SSH tunnel only works on loopback interface

Question

What i am trying to do: I want to connect to an ubuntu server (server A) thats behind a NAT from the internet. Ive got an ubuntu server (server B) with its own ip adress/domain. I want to make server A to connect to server B and estabilsh a ssh tunnel so anyone can connect to server B and use services on server A.

What i have tried so far:

basicly on server A i have used this: ssh -N -R *:[PORT]:localhost:[PORT] [usrname]@[domain]

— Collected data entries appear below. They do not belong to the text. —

(** ** Image to image: the target and the encoder *)

(** C5.  On an upload that decodes and converts to RGB, Image->Image
    succeeds exactly when the target format, lower-cased and stripped, is
    one of [png], [jpeg], [jpg], [webp] and [img.save] returns.  A target
    outside the set fails with
    [HTTPException(400, 'Unsupported target_format. ...')], nothing
    written and no name drawn.  With a target of the set the outcome is
    the one of [img.save], which no [try] surrounds: if it returns, the
    response names the artifact and the directory holds it; if it raises,
    the exception escapes (a 500) after the name has been drawn, and what
    the encoder had written of the file stays.  The image that is saved
    is the RGB conversion of the decoded upload, under the encoding of
    the target: JPEG for both [jpg] and [jpeg], PNG for [png], WEBP for
    [webp]. *)
Theorem C5_image_to_image (env : Env) (key : option string)
        (file : UploadFile) (tf : PyStr.text) (st : State)
        (img0 img : PILImage env) :
  guard_passes env key ->
  Image_open env (content file) = inr img0 ->
  Image_convert env img0 "RGB" = inr img ->
  let target := target_of env tf in
  let run := image_to_image env key file tf st in
  let c := content file in
  let name :=
    name_of "converted_img"
            (Uuid.hex (Uuid.uuid4_int (urandom16 env (draws st))))
            (extension_of target) in
  let saved := Image_save env img name (encoding_of target) None false in
  let decoded := trace st ++ [UploadRead c; ImageOpen c; ImageConvert "RGB"] in
  ((exists j, fst run = Ok j) <->
   valid_target target /\ exists data, saved = Stored data) /\
  (~ valid_target target ->
   run = (Raise (HTTPException 400
                   "Unsupported target_format. Use png, jpeg, webp"),
          mkState (outputs st) (draws st) decoded)) /\
  (valid_target target ->
   forall data,
     saved = Stored data ->
     run = (Ok (JObj [("success", JBool true);
                      ("fileUrl", JStr ("/outputs/" ++ name));
                      ("filename", JStr name)]),
            mkState (Dir.put (outputs st) name data) (S (draws st))
                    (decoded ++ [ImageSave name (encoding_of target)
                                           None false]))) /\
  (valid_target target ->
   forall e part,
     saved = Failed e part ->
     run = (Raise (Uncaught e),
            mkState (match part with
                     | Some b => Dir.put (outputs st) name b
                     | None => outputs st
                     end)
                    (S (draws st))
                    (decoded ++ [ImageSave name (encoding_of target)
                                           None false])) /\
     http_status (fst run) = 500) /\
  (encoding_of (PyStr.of_string "jpg") = "JPEG" /\
   encoding_of (PyStr.of_string "jpeg") = "JPEG" /\
   encoding_of (PyStr.of_string "png") = "PNG" /\
   encoding_of (PyStr.of_string "webp") = "WEBP").
Proof.
  intros G Hopen Hconv target run c name saved decoded.
  assert (Hno : ~ valid_target target ->
                run = (Raise (HTTPException 400
                                "Unsupported target_format. Use png, jpeg, webp"),
                       mkState (outputs st) (draws st) decoded)).
  { intros Hbad. apply (image_to_image_rejects env key file st img0 img);
      assumption. }
  assert (Hrun : valid_target target ->
                 run = (store (ImageSave name (encoding_of target) None false)
                              name saved ;;
                        ret (file_response name []))
                         (mkState (outputs st) (S (draws st)) decoded)).
  { intros Hok. subst run.
    rewrite (image_to_image_saves env key file st img0 img G Hopen Hconv tf Hok).
    reflexivity. }
  assert (Hyes : valid_target target ->
                 forall data,
                   saved = Stored data ->
                   run = (Ok (JObj [("success", JBool true);
                                    ("fileUrl", JStr ("/outputs/" ++ name));
                                    ("filename", JStr name)]),
                          mkState (Dir.put (outputs st) name data)
                                  (S (draws st))
                                  (decoded ++ [ImageSave name
                                                 (encoding_of target)
                                                 None false]))).
  { intros Hok data Hd. rewrite (Hrun Hok). norm_m. rewrite Hd. norm_m.
    reflexivity. }
  assert (Hfail : valid_target target ->
                  forall e part,
                    saved = Failed e part ->
                    run = (Raise (Uncaught e),
                           mkState (match part with
                                    | Some b => Dir.put (outputs st) name b
                                    | None => outputs st
                                    end)
                                   (S (draws st))
                                   (decoded ++ [ImageSave name
                                                  (encoding_of target)
                                                  None false]))).
  { intros Hok e part Hd. rewrite (Hrun Hok). norm_m. rewrite Hd.
    destruct part; norm_m; reflexivity. }
  split; [|split; [exact Hno|split; [exact Hyes|split]]].
  - split.
    + intros [j Hj].
      assert (Hv : valid_target target).
      { destruct (PyStr.tmem target
                    [PyStr.of_string "png"; PyStr.of_string "jpeg";
                     PyStr.of_string "jpg"; PyStr.of_string "webp"]) eqn:Hm;
          [now apply tmem_targets|].
        rewrite Hno in Hj; [discriminate|].
        intros Hv. apply tmem_targets in Hv. congruence. }
      split; [exact Hv|].
      destruct saved as [data|e part] eqn:Hs; [now exists data|].
      rewrite (Hfail Hv e part eq_refl) in Hj. discriminate.
    + intros (Hok & data & Hd). rewrite (Hyes Hok data Hd).
      eexists. reflexivity.
  - intros Hok e part Hd. rewrite (Hfail Hok e part Hd). split; reflexivity.
  - repeat split.
Qed.
Lemma del_loop_ret (E : engine) (now : Z) (w : world) (h : handle)
    (ks : list elt) (b : bool) (d : disk) (u : unit) (w2 : world) :
  DataStore.del_loop E now ks (settle b d w h) = (Ret u, w2) ->
  exists b' d2,
    w2 = settle b' d2 w h /\
    (forall k, k ∈ ks -> FanoutCache.row_of E d2 h k = None) /\
    (forall k', k' ∉ ks ->
       FanoutCache.row_of E d2 h k' = FanoutCache.row_of E d h k').
Proof.
  revert b d. induction ks as [|key ks IH]; intros b d Hrun.
  - injection Hrun as _ <-. exists b, d. repeat split; try done.
    intros k Hk. by apply elem_of_nil in Hk.
  - cbn [DataStore.del_loop] in Hrun. unfold settle in Hrun.
    run_in Hrun.
    rewrite (delitem_with_open E true now d (with_open b h) key),
      (delitem_with_open E b now d h key) in Hrun.
    destruct (FanoutCache.delitem E now d h key) as [d1|e] eqn:Hdel; [|done].
    destruct (delitem_ret E now d d1 h key Hdel) as [Hnone Hoth].
    destruct (IH true d1 Hrun) as (b' & d2 & -> & Hgone & Hkept).
    exists b', d2. repeat split; try done.
    + intros k [->|Hk]%elem_of_cons; [|by apply Hgone].
      destruct (decide (key ∈ ks)) as [Hin|Hin]; [by apply Hgone|].
      by rewrite Hkept.
    + intros k' Hk'. rewrite Hkept, Hoth; try done.
      * intros ->. apply Hk'. by left.
      * intros Hin. apply Hk'. by right.
Qed.

Lemma elem_of_filter_str (f : string -> bool) (ss : list string) (s : string) :
  EStr s ∈ EStr <$> List.filter f ss <-> s ∈ ss /\ f s = true.
Proof.
  rewrite list_elem_of_fmap. split.
  - intros (s' & [= <-] & Hin%list_elem_of_In%filter_In).
    destruct Hin as [Hin Hf]. split; [by apply list_elem_of_In | done].
  - intros [Hin Hf]. exists s. split; [done|].
    apply list_elem_of_In, filter_In. split; [by apply list_elem_of_In | done].
Qed.

(** X10: when [clear_keys] returns normally, every listed key that starts
    with the joined prefix followed by the delimiter has lost its row, every
    string key that does not start with it has kept its row, and with
    [close=True] the handle is closed. *)
Theorem clear_keys_removes_prefix (E : engine) (now : Z) (w w' : world)
    (h : handle) (k : key_arg) (joined : string) (c : bool) (u : unit) :
  Attr.cache (self_of w) = Some h ->
  DataStore.makey (self_of w) match k with KSeq a => a | KOne x => [x] end
    false = Ret (Joined joined) ->
  DataStore.clear_keys E now (MKey k) c w = (Ret u, w') ->
  let mk := joined +:+ Attr.delim (self_of w) in
  (forall s, EStr s ∈ FanoutCache.iter (disk_of w) h ->
     startswith s mk = true ->
     FanoutCache.row_of E (disk_of w') h (EStr s) = None) /\
  (forall s, startswith s mk = false ->
     FanoutCache.row_of E (disk_of w') h (EStr s)
     = FanoutCache.row_of E (disk_of w) h (EStr s)) /\
  (c = true -> closed w').
Proof.
  intros Hcache Hkey Hrun mk.
  unfold DataStore.clear_keys in Hrun. peel Hrun.
  destruct (DataStore.scan E now (disk_of w) h
              (match_key_of (self_of w) joined false) true false
              (FanoutCache.iter (disk_of w) h)) as [l|e] eqn:Hscan.
  2: { by rewrite (get_startswith_run_exc E now w h k joined false false
                     true false e Hcache (makey_joined _ _ _ Hkey) Hscan)
         in H. }
  destruct (scan_keys_only_inv _ _ _ _ _ _ _ _ Hscan) as [ss Hiter].
  rewrite (prefix_query_keys E now w h k joined false false false ss)
    in H by done.
  injection H as <- <-.
  change (match_key_of (self_of w) joined false) with mk in *.
  unfold DataStore.iter_matches in H0.
  rewrite keys_of_only, reported_plain in H0.
  destruct (del_loop_ret E now w h _ _ _ _ _ H0) as (b' & d2 & -> & Hgone & Hkept).
  assert (Hw' : w' = settle (if c then false else b') d2 w h).
  { destruct c; run_in Hrun; by injection Hrun as <-. }
  subst w'. simpl. repeat split.
  - intros s Hin Hs. apply Hgone. apply elem_of_filter_str. split; [|done].
    rewrite Hiter in Hin. apply list_elem_of_fmap in Hin as (s' & [= <-] & Hs').
    done.
  - intros s Hs. apply Hkept. intros [_ Hs']%elem_of_filter_str.
    change (startswith s mk = true) in Hs'. by rewrite Hs in Hs'.
  - by intros ->.
Qed.

Lemma clear_keys_removes_prefix_witness :
  FanoutCache.row_of E0
    (disk_of (DataStore.clear_keys E0 5 (MKey (KSeq [EStr "Job.Foo"])) true
                cfg_world).2) handle8 (EStr "cfg:Job.Foo:a") = None /\
  FanoutCache.row_of E0
    (disk_of (DataStore.clear_keys E0 5 (MKey (KSeq [EStr "Job.Foo"])) true
                cfg_world).2) handle8 (EStr "cfg:Job.FooBar:b") = Some row_b.
Proof.
  destruct (clear_keys_removes_prefix E0 5 cfg_world
              (DataStore.clear_keys E0 5 (MKey (KSeq [EStr "Job.Foo"])) true
                 cfg_world).2
              handle8 (KSeq [EStr "Job.Foo"]) "cfg:Job.Foo" true tt
              eq_refl eq_refl eq_refl) as (Hgone & Hkept & _).
  split.
  - apply Hgone; [|reflexivity].
    change (FanoutCache.iter (disk_of cfg_world) handle8)
      with [EStr "cfg:Job.FooBar:b"; EStr "cfg:Job.Foo:a"].
    apply list_elem_of_further, list_elem_of_here.
  - rewrite Hkept; reflexivity.
Defined.

(** ** Listing and clearing *)

Lemma items_loop_run (E : engine) (now : Z) (w : world) (h : handle)
    (d : disk) (keys : list elt) :
  DataStore.items_loop E now keys (settle true d w h)
  = (Ret ((fun k => (k, FanoutCache.get E now d h k PNone false false))
            <$> keys),
     settle true d w h).
Proof.
  induction keys as [|key keys IH]; [done|].
  cbn [DataStore.items_loop]. unfold mbind at 1, M_bind at 1.
  rewrite (get_run E (settle true d w h) (with_open true h) eq_refl now
             (KOne key) key) by done.
  cbn [negb]. unfold mbind, M_bind.
  change (settle true (disk_of (settle true d w h)) (settle true d w h)
            (with_open true h)) with (settle true d w h).
  rewrite IH. reflexivity.
Qed.

Lemma length_iter (d : disk) (h : handle) :
  length (FanoutCache.iter d h) = FanoutCache.len d h.
Proof.
  unfold FanoutCache.iter, FanoutCache.len.
  induction (FanoutCache.shards d h) as [|s l IH]; [done|].
  simpl. by rewrite length_app, length_map, IH.
Qed.

(** X12: [items] only reads.  It returns one pair for every key the handle
    lists, in the order of iteration - as many as [len] counts - each with
    what [get] returns for that key, which is [None] for a key whose row is
    no longer live; the disk is as before and the handle is closed.  With
    [as_dict] the same pairs are returned as a dict. *)
Theorem items_lists_every_key (E : engine) (now : Z) (w : world) (h : handle)
    (as_dict : bool) :
  Attr.cache (self_of w) = Some h ->
  let l := item_pairs E now (disk_of w) h in
  DataStore.items E now as_dict w
  = (Ret (if as_dict then PairDict (dict_of l) else Pairs l),
     settle false (disk_of w) w h) /\
  l.*1 = FanoutCache.iter (disk_of w) h /\
  length l = FanoutCache.len (disk_of w) h /\
  (forall k g, (k, g) ∈ l ->
     g = Plain (default PNone
                  (r_value <$> FanoutCache.find E now (disk_of w) h k))).
Proof.
  intros Hcache l. subst l. repeat split.
  - unfold DataStore.items. unfold mbind at 1, M_bind at 1.
    unfold on_cache. run. rewrite Hcache. run.
    pose proof (items_loop_run E now w h (disk_of w)
                  (FanoutCache.iter (disk_of w) h)) as Hloop.
    unfold settle in Hloop. simpl in Hloop.
    change (FanoutCache.iter (disk_of w) (with_open true h))
      with (FanoutCache.iter (disk_of w) h).
    rewrite Hloop. run. reflexivity.
  - unfold item_pairs. rewrite <- list_fmap_compose.
    induction (FanoutCache.iter (disk_of w) h) as [|k ks IH]; [done|].
    rewrite fmap_cons. simpl. by rewrite IH.
  - unfold item_pairs. by rewrite length_fmap, length_iter.
  - unfold item_pairs. intros k g (k' & [= -> ->] & _)%list_elem_of_fmap.
    unfold FanoutCache.get. by destruct (FanoutCache.find E now _ h k').
Qed.

Lemma items_lists_every_key_witness :
  (DataStore.items E0 5 false cfg_world).1
  = Ret (Pairs [(EStr "cfg:Job.FooBar:b", Plain (PInt 2));
                (EStr "cfg:Job.Foo:a", Plain (PInt 1))]).
Proof.
  rewrite (proj1 (items_lists_every_key E0 5 cfg_world handle8 false eq_refl)).
  reflexivity.
Defined.

Lemma clear_run (w : world) (h : handle) (c : bool) :
  Attr.cache (self_of w) = Some h ->
  DataStore.clear c w
  = (Ret tt, settle (negb c) (FanoutCache.clear (disk_of w) h).2 w h).
Proof.
  intros Hcache. unfold DataStore.clear, settle. run. rewrite Hcache. run.
  by destruct c.
Qed.

(** X11: [clear] returns normally and leaves the handle with nothing to
    list: [len] is zero, [items] returns the empty list and, the shard count
    not being zero, [get] returns the default for every key.  [clear_all]
    does the same and closes the handle. *)
Theorem clear_empties_the_store (E : engine) (now : Z) (w : world)
    (h : handle) (c : bool) :
  Attr.cache (self_of w) = Some h ->
  let r := DataStore.clear c w in
  r.1 = Ret tt /\
  FanoutCache.iter (disk_of r.2) h = [] /\
  FanoutCache.len (disk_of r.2) h = 0%nat /\
  (DataStore.items E now false r.2).1 = Ret (Pairs []) /\
  (count h <> 0%nat ->
   forall key k X c',
     DataStore.encode (self_of w) key = Ret k ->
     (DataStore.get E now key X false false c' r.2).1 = Ret (Plain X)) /\
  (DataStore.clear_all w).1 = Ret tt /\
  closed (DataStore.clear_all w).2 /\
  disk_of (DataStore.clear_all w).2 = disk_of r.2.
Proof.
  intros Hcache r. subst r. unfold DataStore.clear_all.
  rewrite !(clear_run w h) by done. cbn [fst snd].
  set (d' := (FanoutCache.clear (disk_of w) h).2).
  assert (Hrows : forall i, (i < count h)%nat -> FanoutCache.rows d' h i = [])
    by (intros i Hi; by apply rows_clear).
  destruct (iter_empty d' h Hrows) as [Hiter Hlen].
  repeat split; try done.
  - rewrite (proj1 (items_lists_every_key E now (settle (negb c) d' w h)
                      (with_open (negb c) h) false eq_refl)).
    unfold item_pairs. cbn [fst disk_of settle].
    change (FanoutCache.iter d' (with_open (negb c) h))
      with (FanoutCache.iter d' h).
    by rewrite Hiter.
  - intros Hn key k X c' Hk.
    rewrite (get_run E (settle (negb c) d' w h) (with_open (negb c) h)
               eq_refl now key k) by done.
    cbn [fst disk_of settle]. unfold FanoutCache.get, FanoutCache.find,
      FanoutCache.row_of.
    change (FanoutCache.rows d' (with_open (negb c) h)
              (FanoutCache.index E (with_open (negb c) h) k))
      with (FanoutCache.rows d' h (FanoutCache.index E h k)).
    rewrite Hrows; [done|]. unfold FanoutCache.index.
    by apply Nat.mod_upper_bound.
Qed.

server B accepts the connection and a test where i do: server A sudo nc -l [PORT] server B sudo nc localhost [PORT]

works.

The problem comes when i try to connect from my pc (windows) to server A via server B. I use ncat.exe for this: server A sudo nc -l [PORT] pc: .\ncat.exe [domain] [PORT] does not work, refused connection

It also works when i: server B sudo nc -l [PORT] pc .\ncat.exe [domain] [PORT]

So firewalls are not the problem. So it must be that on server B ssh only listens for the loopback interface, since that worked. But in the ssh doc it says

By default, TCP listening sockets on the server will be bound to the loopback interface only. This may be overridden by specifying a bind_address. An empty bind_address, or the address ‘*’, indicates that the remote socket should listen on all interfaces. Specifying a remote bind_address will only succeed if the server's GatewayPorts option is enabled (see sshd_config(5)).

But i actually used * for the bind adress, shouldnt it listen to all interfaces?

Note that every time i wrote [PORT] its the same port.

Answer 1

Ive got it. What i failed to recognize is that it is not up to the client if the server actually forwards the port for remote users. On server B i had to edit sshd_config and change GatewayPorts to yes. Its right in the text i copy-pasted here and now i feel stupid.